··· Data provided

(* ===== verification/FfrtSpec.v ===== *)
(** What the queues promise: a named task is outstanding from its submission until
    it runs or is removed, and delays are converted without overflow. *)
From S2P Require Import Prelude Types World Ffrt Util Contexts Interfaces Hoare ManagerBase StateMachine.
From S2P Require Import EventHandler Scheduler SchedulerQuery Manager System Concrete.
From S2P Require Import DBinder DumpStats.

(** ** Operations of a queue, and its states *)

Inductive QueueOp :=
  | QNew (h : HandlerId)
  | QPost (h : HandlerId) (t : Task)
  | QPostDelay (h : HandlerId) (t : Task) (delay : Z)
  | QPostNamed (h : HandlerId) (t : Task) (name : string) (delay : Z)
  | QRemove (h : HandlerId) (name : string)
  | QDel (h : HandlerId) (name : string)
  | QClean (h : HandlerId)
  | QSet (h : HandlerId).

(** The abstract state of a queue: how many submissions of each name are neither
    run nor removed. *)
Definition outstanding (w : World) (h : HandlerId) (name : string) : nat :=
  match w_handlers w !! h with
  | None => 0%nat
  | Some hd => length (default [] (taskMap_ hd !! name))
  end.

Section queue.
Context `{E : Env}.

Definition runQueue (o : QueueOp) : M unit :=
  match o with
  | QNew h => newFFRTHandler h
  | QPost h t => ignore (PostTask h t)
  | QPostDelay h t d => ignore (PostTaskDelay h t d)
  | QPostNamed h t n d => ignore (PostTaskNamed h t n d)
  | QRemove h n => RemoveTask h n
  | QDel h n => DelTask h n
  | QClean h => CleanFfrt h
  | QSet h => SetFfrt h
  end.

(** [PostTaskNamed] in one equation. *)
Lemma PostTaskNamed_eq h t name d w :
  PostTaskNamed h t name d w =
  match w_handlers w !! h ≫= queue_ with
  | Some q =>
      if UINT64_MAX / CONVERSION_FACTOR <? d then (false, w)
      else
        let w1 := w <| w_trace ::= cons (EvSubmit h q t (u64 (d * CONVERSION_FACTOR))) |> in
        match env_queue_submit (w_trace w) with
        | None => (false, w1)
        | Some th => (true, w1 <| w_handlers ::= alter (λ r, r <| taskMap_ ::= λ m,
                        <[name := default [] (m !! name) ++ [th]]> m |>) h |>)
        end
  | None => (false, w)
  end.
Proof.
  unfold PostTaskNamed. destruct (UINT64_MAX / CONVERSION_FACTOR <? d); [by case_match|].
  unfold ask, emit, getH, mbind, M_bind, gets, modify.
  destruct (w_handlers w !! h) as [hd|]; simpl; [|done]. destruct (queue_ hd); [|done]. 
  cbv beta iota zeta. unfold mret, M_ret. by destruct (env_queue_submit (w_trace w)).
Qed.

Lemma outstanding_updH w h f h' name :
  outstanding (w <| w_handlers ::= alter f h |>) h' name =
  if decide (h = h') then
    match w_handlers w !! h with None => 0%nat | Some hd => length (default [] (taskMap_ (f hd) !! name)) end
  else outstanding w h' name.
Proof.
  unfold outstanding. simpl. case_decide as Hh; [subst; rewrite lookup_alter_eq|by rewrite lookup_alter_ne].
  by destruct (w_handlers w !! h').
Qed.

Lemma RemoveTask_handlers h name w :
  w_handlers (RemoveTask h name w).2 = alter (λ r, r <| taskMap_ ::= delete name |>) h (w_handlers w).
Proof.
  unfold RemoveTask, getH, gets, mbind, M_bind. simpl.
  destruct (w_handlers w !! h) as [hd|] eqn:Hh; simpl; [|rewrite alter_id; [done|congruence]].
  destruct (taskMap_ hd !! name) as [l|] eqn:Hl; simpl.
  - assert (Hloop : respects (same w_handlers) (forM l (λ th, emit (EvCancel th)))) by solve_respects.
    specialize (Hloop w). destruct (forM l _ w) as [u w1] eqn:Hf. simpl in *. by rewrite <- Hloop.
  - symmetry. apply alter_id. intros hd' Hhd'. rewrite Hh in Hhd'. injection Hhd' as <-.
    destruct hd as [q m]. cbn in *. unfold set_with. cbn. by rewrite delete_id.
Qed.

Lemma DelTask_handlers h name w :
  w_handlers (DelTask h name w).2 =
  alter (λ r, r <| taskMap_ ::= λ m, match tail (default [] (m !! name)) with
                                     | [] => delete name m | l => <[name := l]> m end |>) h (w_handlers w).
Proof.
  unfold DelTask, getH, gets, mbind, M_bind. simpl.
  destruct (w_handlers w !! h) as [hd|] eqn:Hh; simpl; [|rewrite alter_id; [done|congruence]].
  assert (Hext : ∀ f g : FFRTHandler → FFRTHandler, f hd = g hd → alter f h (w_handlers w) = alter g h (w_handlers w)).
  { intros f g Hfg. apply map_eq. intros h'. destruct (decide (h = h')) as [<-|]; [|by rewrite !lookup_alter_ne].
    rewrite !lookup_alter_eq, Hh. simpl. by rewrite Hfg. }
  destruct (taskMap_ hd !! name) as [l|] eqn:Hl; simpl.
  - destruct (tail l) as [|x l'] eqn:Ht; simpl; apply Hext; unfold set_with; simpl; by rewrite Hl; simpl; rewrite Ht.
  - symmetry. apply alter_id. intros hd' Hhd'. rewrite Hh in Hhd'. injection Hhd' as <-.
    destruct hd as [q m]. cbn in *. unfold set_with. cbn. rewrite Hl. simpl. by rewrite delete_id.
Qed.
End queue.

Section theorems.
Context `{E : Env}.

(** The task map refines a counter per queue and name: [HasInnerEvent] tells
    whether the counter is positive, an accepted [PostTask] increments it,
    [DelTask] (a task starts to run) decrements it, [RemoveTask] clears it, and
    none of them touches another name or queue. *)
Theorem named_tasks_counted h name w :
  handlers_ok w →
  HasInnerEvent h name w = (bool_decide (0 < outstanding w h name)%nat, w) ∧
  (∀ t d w', PostTaskNamed h t name d w = (true, w') → ∀ h' n', outstanding w' h' n' =
     if decide (h' = h ∧ n' = name) then S (outstanding w h name) else outstanding w h' n') ∧
  (∀ h' n', outstanding (DelTask h name w).2 h' n' =
     if decide (h' = h ∧ n' = name) then pred (outstanding w h name) else outstanding w h' n') ∧
  (∀ h' n', outstanding (RemoveTask h name w).2 h' n' =
     if decide (h' = h ∧ n' = name) then 0%nat else outstanding w h' n').
Proof.
  intros Hok. split; [|split; [|split]].
  - unfold HasInnerEvent, getH, gets, mbind, M_bind, mret, M_ret, outstanding. f_equal. apply bool_decide_ext.
    destruct (w_handlers w !! h) as [hd|] eqn:Hh; simpl; [|split; [by intros [? [=]]|lia]].
    destruct (taskMap_ hd !! name) as [l|] eqn:Hl; simpl; [|split; [by intros [? [=]]|lia]].
    pose proof (Hok _ _ _ _ Hh Hl). destruct l; simpl; [done|]. split; [lia|by eexists].
  - intros t d w'. rewrite PostTaskNamed_eq. destruct (w_handlers w !! h) as [hd|] eqn:Hh; simpl; [|done].
    destruct (queue_ hd) as [q|]; [|done]. destruct (_ <? d); [done|]. destruct (env_queue_submit _) as [th|]; [|done].
    intros [= <-] h' n'. rewrite outstanding_updH. simpl. rewrite Hh. unfold outstanding. simpl.
    destruct (decide (h = h')) as [<-|Hne]; [|rewrite decide_False by naive_solver; done]. rewrite Hh. simpl.
    destruct (decide (name = n')) as [<-|Hn].
    + rewrite decide_True, lookup_insert_eq by done. simpl. rewrite length_app. simpl. lia.
    + rewrite decide_False, lookup_insert_ne by naive_solver. done.
  - intros h' n'. unfold outstanding. rewrite DelTask_handlers. destruct (decide (h = h')) as [<-|Hne].
    + rewrite lookup_alter_eq. destruct (w_handlers w !! h) as [hd|] eqn:Hh; simpl; [|by case_decide].
      destruct (decide (n' = name)) as [->|Hn].
      * rewrite decide_True by done. destruct (default [] (taskMap_ hd !! name)) as [|x [|y l]]; simpl;
          [by rewrite lookup_delete_eq..|by rewrite lookup_insert_eq].
      * rewrite decide_False by naive_solver. case_match; [by rewrite lookup_delete_ne|by rewrite lookup_insert_ne].
    + rewrite lookup_alter_ne, decide_False by naive_solver. done.
  - intros h' n'. unfold outstanding. rewrite RemoveTask_handlers. destruct (decide (h = h')) as [<-|Hne].
    + rewrite lookup_alter_eq. destruct (w_handlers w !! h) as [hd|] eqn:Hh; simpl; [|by case_decide].
      destruct (decide (n' = name)) as [->|Hn].
      * rewrite decide_True, lookup_delete_eq by done. done.
      * rewrite decide_False, lookup_delete_ne by naive_solver. done.
    + rewrite lookup_alter_ne, decide_False by naive_solver. done.
Qed.

(** A submitted delay is the delay in milliseconds times 1000, exactly: when the
    product does not fit into 64 bits the task is refused and nothing happens. *)
Theorem delay_exact h q t name d w :
  0 ≤ d → w_handlers w !! h ≫= queue_ = Some q →
  if decide (d * CONVERSION_FACTOR ≤ UINT64_MAX)
  then w_trace (PostTaskNamed h t name d w).2 = EvSubmit h q t (d * CONVERSION_FACTOR) :: w_trace w
  else PostTaskNamed h t name d w = (false, w).
Proof.
  intros Hd Hq. rewrite PostTaskNamed_eq, Hq. unfold CONVERSION_FACTOR, UINT64_MAX.
  pose proof (Z.div_mod (2 ^ 64 - 1) 1000 ltac:(lia)). pose proof (Z.mod_pos_bound (2 ^ 64 - 1) 1000 ltac:(lia)).
  case_decide as Hle; destruct (Z.ltb_spec ((2 ^ 64 - 1) / 1000) d); [lia| |done|lia].
  unfold u64. rewrite Z.mod_small by lia. by destruct (env_queue_submit (w_trace w)).
Qed.

(** However the queues are created, cleaned, reset, filled and drained, a name
    that is in a task map has an outstanding handle: [DelTask] and [RemoveTask] never
    leave an empty entry behind, so [HasInnerEvent] is never stale. *)
Theorem queues_never_stale ops w :
  w_handlers w = ∅ → handlers_ok (foldl (λ w o, (runQueue o w).2) w ops).
Proof.
  intros Hw. assert (H0 : handlers_ok w) by (intros h hd name q Hl; by rewrite Hw, lookup_empty in Hl).
  clear Hw. revert w H0. induction ops as [|o ops IH]; intros w H0; [done|]. simpl. apply IH.
  assert (Hk : respects keeps_handlers (runQueue o)).
  { destruct o; unfold runQueue, ignore; solve_respects; auto using newFFRTHandler_keeps, PostTask_keeps,
      PostTaskDelay_keeps, PostTaskNamed_keeps, RemoveTask_keeps, DelTask_keeps, CleanFfrt_keeps, SetFfrt_keeps. }
  by apply Hk.
Qed.
End theorems.

Definition queued : World := run (runQueue (QNew workHandler)) (emptyWorld KBaseSystemAbilityManager 0 caller0).

Lemma queued_ok : handlers_ok queued.
Proof.
  intros h hd name q. change (w_handlers queued) with (<[workHandler := MkFFRTHandler (Some 1%positive) ∅]> (∅ : gmap HandlerId FFRTHandler)).
  intros [[_ <-]|[_ H]]%lookup_insert_Some; [done|by rewrite lookup_empty in H].
Qed.

Lemma named_tasks_counted_witness :
  handlers_ok queued ∧ HasInnerEvent workHandler "401" queued = (false, queued).
Proof.
  split; [exact queued_ok|]. exact (proj1 (named_tasks_counted workHandler "401" queued queued_ok)).
Defined.

Lemma delay_exact_witness :
  0 ≤ 4000 ∧ w_trace (PostTaskNamed workHandler (TNotifyRemoved 401) "401" 4000 queued).2 =
  EvSubmit workHandler 1 (TNotifyRemoved 401) 4000000 :: w_trace queued.
Proof.
  split; [lia|]. exact (delay_exact workHandler 1 (TNotifyRemoved 401) "401" 4000 queued ltac:(lia) eq_refl).
Defined.

Lemma queues_never_stale_witness :
  handlers_ok (foldl (λ w o, (runQueue o w).2) (emptyWorld KBaseSystemAbilityManager 0 caller0)
    [QNew workHandler; QPostNamed workHandler (TNotifyRemoved 401) "401" 10; QDel workHandler "401"]).
Proof. apply queues_never_stale. reflexivity. Defined.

······

**Aim of the exercise**. When the line containing "split; [lia|]. exact" is found in the records above, restate it and every later line word for word through the last one, and nothing more.

**Exercise response**.
  split; [lia|]. exact (delay_exact workHandler 1 (TNotifyRemoved 401) "401" 4000 queued ltac:(lia) eq_refl).
Defined.

Lemma queues_never_stale_witness :
  handlers_ok (foldl (λ w o, (runQueue o w).2) (emptyWorld KBaseSystemAbilityManager 0 caller0)
    [QNew workHandler; QPostNamed workHandler (TNotifyRemoved 401) "401" 10; QDel workHandler "401"]).
Proof. apply queues_never_stale. reflexivity. Defined.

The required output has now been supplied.